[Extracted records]
----

(** [Lease.Release], inside its [sync.Once]. *)
Definition releaseLease (key : string) (n : nat) (c : Cache) : Cache :=
  match ca_heap c !! n with
  | None => c
  | Some e =>
      let e := if 0 <? ce_leases e then e <| ce_leases := ce_leases e - 1 |> else e in
      let last := (ce_leases e =? 0) && containsNul key in
      let entries := if last && bool_decide (ca_entries c !! key = Some n) then delete key (ca_entries c) else ca_entries c in
      let e := if last then e <| ce_retired := true |> else e in
      let retired := if ce_retired e && (ce_leases e =? 0) then removeFirst n (ca_retired c) else ca_retired c in
      c <| ca_heap ::= insert n e |> <| ca_entries := entries |> <| ca_retired := retired |>
  end.

Definition Release (i : nat) (c : Cache) : option Cache :=
  match ca_clients c !! i with
  | Some l =>
      match cl_stage l with
      | Leaving | Holding => Some (moveClient i l Gone (releaseLease (cl_key l) (cl_entry l) c))
      | Gone => Some c
      | _ => None
      end
  | None => None
  end.

(** ** Pins and guards *)
Definition entryPins (generation : string) (o : option cacheEntry) : bool :=
  match o with Some e => String.eqb (ce_generation e) generation && negb (ce_leases e =? 0) | None => false end.
Definition entryAt (c : Cache) (key : string) : option cacheEntry :=
  match ca_entries c !! key with Some n => ca_heap c !! n | None => None end.

Definition Pinned (repository generation : string) (c : Cache) : bool :=
  entryPins generation (entryAt c repository) || entryPins generation (entryAt c (historicalKey repository generation))
  || existsb (fun n => entryPins generation (ca_heap c !! n)) (ca_retired c).

Definition BeginRetire (repository generation : string) (c : Cache) : Cache :=
  let key := historicalKey repository generation in
  if Pinned repository generation c || bool_decide (key ∈ ca_retiring c) then c
  else c <| ca_retiring ::= union {[key]} |> <| ca_guards ::= fun l => l ++ [Some key] |>.

Definition endRetire (j : nat) (c : Cache) : option Cache :=
  match ca_guards c !! j with
  | Some (Some key) => Some (c <| ca_retiring ::= fun s => s ∖ {[key]} |> <| ca_guards ::= insert j None |>)
  | Some None => Some c
  | None => None
  end.

(** ** Runs *)
Inductive event :=
  | EAcquire (repository : string) (publication : Publication)
  | EAcquireGeneration (repository generation : string)
  | EOpened (i : nat) (publication : option Publication) (err : option string)
  | EReady (i : nat)
  | ECancel (i : nat)
  | ERelease (i : nat)
  | EBeginRetire (repository generation : string)
  | EEndRetire (j : nat).

(** [None] is a step that is not enabled. *)
Definition step (e : event) (c : Cache) : option Cache :=
  match e with
  | EAcquire repository publication => Some (acquirePublication repository publication c)
  | EAcquireGeneration repository generation => Some (AcquireGeneration repository generation c)
  | EOpened i publication err => opened i publication err c
  | EReady i => readied i c
  | ECancel i => canceled i c
  | ERelease i => Release i c
  | EBeginRetire repository generation => Some (BeginRetire repository generation c)
  | EEndRetire j => endRetire j c
  end.

Fixpoint steps (l : list event) (c : Cache) : option Cache :=
  match l with
  | [] => Some c
  | e :: l' => match step e c with Some c' => steps l' c' | None => None end
  end.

----

To do ▸ Using the records above, set down exactly the lines from the one with "Gone => Some c" through the one with "n)) (ca_retired c).", inclusive, and nothing more.

Written answer ▸
      | Gone => Some c
      | _ => None
      end
  | None => None
  end.

(** ** Pins and guards *)
Definition entryPins (generation : string) (o : option cacheEntry) : bool :=
  match o with Some e => String.eqb (ce_generation e) generation && negb (ce_leases e =? 0) | None => false end.
Definition entryAt (c : Cache) (key : string) : option cacheEntry :=
  match ca_entries c !! key with Some n => ca_heap c !! n | None => None end.

Definition Pinned (repository generation : string) (c : Cache) : bool :=
  entryPins generation (entryAt c repository) || entryPins generation (entryAt c (historicalKey repository generation))
  || existsb (fun n => entryPins generation (ca_heap c !! n)) (ca_retired c).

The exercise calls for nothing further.